Premier Handball League
- Sport: Handball
- Founded: 2012 (as The Super 8)
- No. of teams: 8
- Country: England
- Confederation: EHF
- Most recent champion: London GD
- Most titles: London GD Handball Club (14 titles)
- Relegation to: Championship North Championship South
- International cups: EHF Cup EHF Challenge Cup
- Website: premier-handball-league

= Premier Handball League =

Professional handball league

The Premier Handball League is the highest level of men's club handball in England.
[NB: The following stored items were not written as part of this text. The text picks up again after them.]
(* ===== verification/Explain.v ===== *)
(** * Explain: the human-readable account of the state

    [src/explain.cpp].  Numbers are printed in decimal by [pretty], as
    [operator<<] prints them; identities in hexadecimal. *)
From stdpp Require Import pretty.
From S2P Require Import Prelude Base Hash Model Dedup Backend Store.

Section store.
Context {B : Type}.
Implicit Types s : CheckpointStore B.

(** The advice for a verdict; a value outside the enumeration gets none. *)
Definition integrity_advice (v : IntegrityState.t) : string :=
  match v with
  | IntegrityState.kVerified => "All chunk digests and the final checkpoint digest verified."
  | IntegrityState.kCorrupt =>
      "A chunk or the checkpoint digest did not match; do not restore from a corrupt sole source."
  | IntegrityState.kMissing => "A required chunk is missing from the backend."
  | IntegrityState.kUnknown | IntegrityState.kUnverified =>
      "Verification has not completed (no evidence yet)."
  | IntegrityState.other _ => ""
  end.

(** [CheckpointStore::explain_integrity] *)
Definition explain_checkpoint_integrity (id : CheckpointId) :
    ST (CheckpointStore B) CheckpointStoreError string :=
  s ← get;
  match im_checkpoints (s_impl s) !! id with
  | None => raise ErrorCode.kNotFound "checkpoint not found"
  | Some rec =>
      mret ("Checkpoint " +:+ to_hex_string (id_value id) +:+ " integrity is " +:+
            IntegrityState.to_string (rec_integrity rec) +:+ ". " +:+ integrity_advice (rec_integrity rec))
  end.
End store.

Definition explain_checkpoint (d : CheckpointDescriptor) : string :=
  "Checkpoint " +:+ to_hex_string (id_value (d_id d)) +:+ " (family " +:+
  to_hex_string (id_value (d_family_id d)) +:+ ", generation " +:+ pretty (gen_value (d_generation d)) +:+
  ") is " +:+ CheckpointKind.to_string (d_kind d) +:+ ", " +:+ pretty (d_logical_size d) +:+
  " logical bytes, retention " +:+ RetentionClass.to_string (d_retention d) +:+ ", durability " +:+
  DurabilityClass.to_string (d_durability d) +:+ ", provenance " +:+
  Provenance.to_string (d_provenance d) +:+ ", priority " +:+
  RestorePriority.to_string (d_restore_priority d) +:+ ".".

Definition explain_manifest (m : CheckpointManifest) : string :=
  "Manifest " +:+ to_hex_string (id_value (m_id m)) +:+ " covers " +:+ pretty (zlen (m_chunks m)) +:+
  " chunks (" +:+ pretty (m_logical_size m) +:+ " bytes) for checkpoint " +:+
  to_hex_string (id_value (m_checkpoint_id m)) +:+ " generation " +:+
  pretty (gen_value (m_checkpoint_generation m)) +:+ "; semantic digest " +:+
  hex (m_semantic_digest m) +:+ ".".

Definition explain_dedup (e : DedupEntry) (reused : bool) : string :=
  "Blob " +:+ to_hex_string (id_value (de_blob_id e)) +:+ " has " +:+ pretty (de_refcount e) +:+
  " references over " +:+ pretty (de_physical_size e) +:+ " physical bytes, integrity " +:+
  IntegrityState.to_string (de_integrity e) +:+ ". " +:+
  (if reused
   then "Chunk reused because SHA-256 and logical length exactly match an existing verified blob."
   else "Chunk required a new physical blob write.").

Definition explain_replica (r : ReplicaDescriptor) : string :=
  "Replica " +:+ to_hex_string (id_value (rp_id r)) +:+ " on backend " +:+
  to_hex_string (id_value (rp_backend_id r)) +:+ " (" +:+ StorageTierClass.to_string (rp_tier r) +:+
  ") is " +:+ IntegrityState.to_string (rp_integrity r) +:+ " with role " +:+
  ReplicaRole.to_string (rp_role r) +:+ ", " +:+ pretty (rp_physical_size r) +:+
  " bytes, provenance " +:+ Provenance.to_string (rp_provenance r) +:+ ".".

Definition explain_restore (ev : RestoreEvidence) : string :=
  "Restore " +:+ to_hex_string (id_value (ev_restore_id ev)) +:+ " of checkpoint " +:+
  to_hex_string (id_value (ev_source_checkpoint ev)) +:+ " restored " +:+
  pretty (ev_bytes_restored ev) +:+ " bytes across " +:+ pretty (ev_chunks_restored ev) +:+ " chunks" +:+
  match ev_fallback_source ev with
  | Some rid => ", fallback replica " +:+ to_hex_string (id_value rid)
  | None => ""
  end +:+
  ", duration " +:+ pretty (ev_duration ev) +:+ " ms, integrity " +:+
  IntegrityState.to_string (ev_integrity ev) +:+ ".".

Definition explain_retention (p : RetentionPolicy) (protected_ : bool) : string :=
  "Retention policy " +:+ to_hex_string (id_value (pol_id p)) +:+ " for family " +:+
  to_hex_string (id_value (pol_family_id p)) +:+ " is " +:+
  RetentionClass.to_string (pol_retention_class p) +:+
  (if bool_decide (pol_retention_class p = RetentionClass.kKeepLatestN)
   then " (latest " +:+ pretty (pol_latest_n p) +:+ ")"
   else if bool_decide (pol_retention_class p = RetentionClass.kTtl)
   then " (ttl " +:+ pretty (pol_ttl p) +:+ "s)"
   else "") +:+
  (if protected_ then ", protecting this checkpoint." else ", not protecting this checkpoint.").

Definition explain_gc (s : GcState) : string :=
  "GC epoch " +:+ to_hex_string (id_value (gc_epoch s)) +:+ " generation " +:+
  pretty (gen_value (gc_generation s)) +:+ " is " +:+ GcPhase.to_string (gc_phase s) +:+ "; " +:+
  pretty (zlen (gc_reachable_blobs s)) +:+ " reachable blobs, " +:+
  pretty (zlen (gc_reclaimable_blobs s)) +:+ " reclaimable candidates, " +:+
  pretty (gc_marked_bytes s) +:+ " marked bytes.".

Definition explain_integrity (state : IntegrityState.t) : string :=
  match state with
  | IntegrityState.kUnknown => "Integrity is UNKNOWN; not verified."
  | IntegrityState.kUnverified => "Integrity is UNVERIFIED; no evidence yet."
  | IntegrityState.kVerified => "Integrity is VERIFIED; digest matched."
  | IntegrityState.kCorrupt => "Integrity is CORRUPT; digest mismatch or bad bytes."
  | IntegrityState.kMissing => "Integrity is MISSING; object absent."
  | IntegrityState.other _ => "Integrity state unknown."
  end.

(** ** The texts tell apart what they must *)

(** The one-line texts of different verdicts differ. *)
Lemma explain_integrity_inj v w : explain_integrity v = explain_integrity w →
  v = w ∨ ∃ a b, v = IntegrityState.other a ∧ w = IntegrityState.other b.
Proof. destruct v, w; try discriminate; eauto. Qed.

Example explain_unknown_checkpoint (s : CheckpointStore unit) :
  im_checkpoints (s_impl s) = ∅ →
  outcome_code (explain_checkpoint_integrity (mkId 7) s).1 = ErrorCode.kNotFound.
Proof. intros E. unfold explain_checkpoint_integrity, get, mbind, ST_bind. by rewrite E. Qed.

Example explain_retention_latest :
  explain_retention (default_RetentionPolicy <| pol_id := mkId 1 |> <| pol_family_id := mkId 2 |>
    <| pol_retention_class := RetentionClass.kKeepLatestN |> <| pol_latest_n := 5 |>) true =
  "Retention policy 0000000000000001 for family 0000000000000002 is KEEP_LATEST_N (latest 5), protecting this checkpoint.".
Proof. vm_compute. reflexivity. Qed.

Example explain_gc_idle :
  explain_gc default_GcState =
  "GC epoch 0000000000000000 generation 1 is IDLE; 0 reachable blobs, 0 reclaimable candidates, 0 marked bytes.".
Proof. vm_compute. reflexivity. Qed.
It is organised by the England Handball Association.

==History==
The Premier Handball League was formerly known as the Super 8, and was re-branded for the 2017/18 season

| Year | Champion | Runner-up | Relegated |
|---|---|---|---|
| 1972 | Heriot-Watt University |  |  |
| 1973 | Ford Warley HC |  |  |
| 1974 | Ford Warley HC |  |  |
| 1975 | Birkenhead |  |  |
| 1976 | Birkenhead |  |  |
| 1977 | Birkenhead | Kirkby |  |
| 1978 | Kirkby Select | Brentwood '72 |  |
| 1979 | Brentwood '72 | Kirkby Select |  |
| 1980 | Brentwood '72 | Kirkby Select |  |
| 1981 | Brentwood '72 | Liverpool |  |
| 1982 | Brentwood '72 | Liverpool |  |
| 1983 | East Kilbride |  |  |
| 1984 | Liverpool |  |  |
| 1985 | Liverpool |  |  |
| 1986 | Kirkby Select |  |  |
| 1987 | Liverpool |  |  |
| 1988 | Liverpool |  |  |
| 1989 | Manchester United |  |  |
| 1990 | Manchester United |  |  |
| 1991 | Tryst 77 |  |  |
| 1992 | Tryst 77 |  |  |
| 1993 | Liverpool |  |  |
| 1994 | Manchester United |  |  |
| 1995 | Manchester United |  |  |
| 1996 | Liverpool |  |  |
| 1997 | Salford |  |  |
| 1998 | Liverpool |  |  |
| 1999 | Tryst 77 |  |  |
| 2000 | Tryst 77 |  |  |
| 2001 | Great Dane (London GD) | Ruislip Eagles |  |
| 2002 | Liverpool |  |  |
| 2003 | Liverpool | Ruislip Eagles |  |
| 2004 | Great Dane (London GD) |  |  |
| 2005 | Great Dane (London GD) | Heathrow |  |
| 2006 | Oxford University | University of Manchester |  |
| 2007 | University of Manchester | Great Dane HC London |  |
| 2008 | Great Dane (London GD) | University of Manchester |  |
| 2009 | Great Dane (London GD) | Olympia HC |  |
| 2010 | London GD | Olympia HC |  |
| 2011 | London GD | Ruislip Eagles |  |
| 2012 | Salford | Ruislip Eagles |  |
| 2013 | London GD | Salford | Liverpool |
| 2014 | London GD | Salford | Deva |
| 2015 | Warrington Wolves | London GD | Coventry |
| 2016 | London GD | Olympia HC | Manchester |
| 2017 | Warrington Wolves | NEM Hawks | Coventry |
| 2018 | London GD | Olympia HC | Liverpool |
| 2019 | London GD | Olympia HC | Brighton Seahawks |
| 2020 | competition suspended due to the Covid-19 pandemic |  |  |
| 2021 | not disputed due to the Covid-19 pandemic |  |  |
| 2022 | NEM Hawks | London GD | Cambridge HC |
| 2023 | NEM Hawks | Olympia HC |  |
| 2024 | London GD | NEM Hawks |  |
| 2025 | Oxford University | London GD | NEM Hawks |
| 2026 | London GD | Oxford University |  |

==Format==
The league consists of 8 teams which play each other two times in a season, once at each team's home venue. 3 points are awarded for each win, 2 points for a draw, and 1 point for a loss. Should the situation occur that two or more clubs finish with the same number of points, their final positions shall be determined by (and in the following order): (A) goal difference; (B) taking into account the results of the head to head Super 8 matches between the clubs concerned; (C) goals scored; (D) further matches played at a neutral venue.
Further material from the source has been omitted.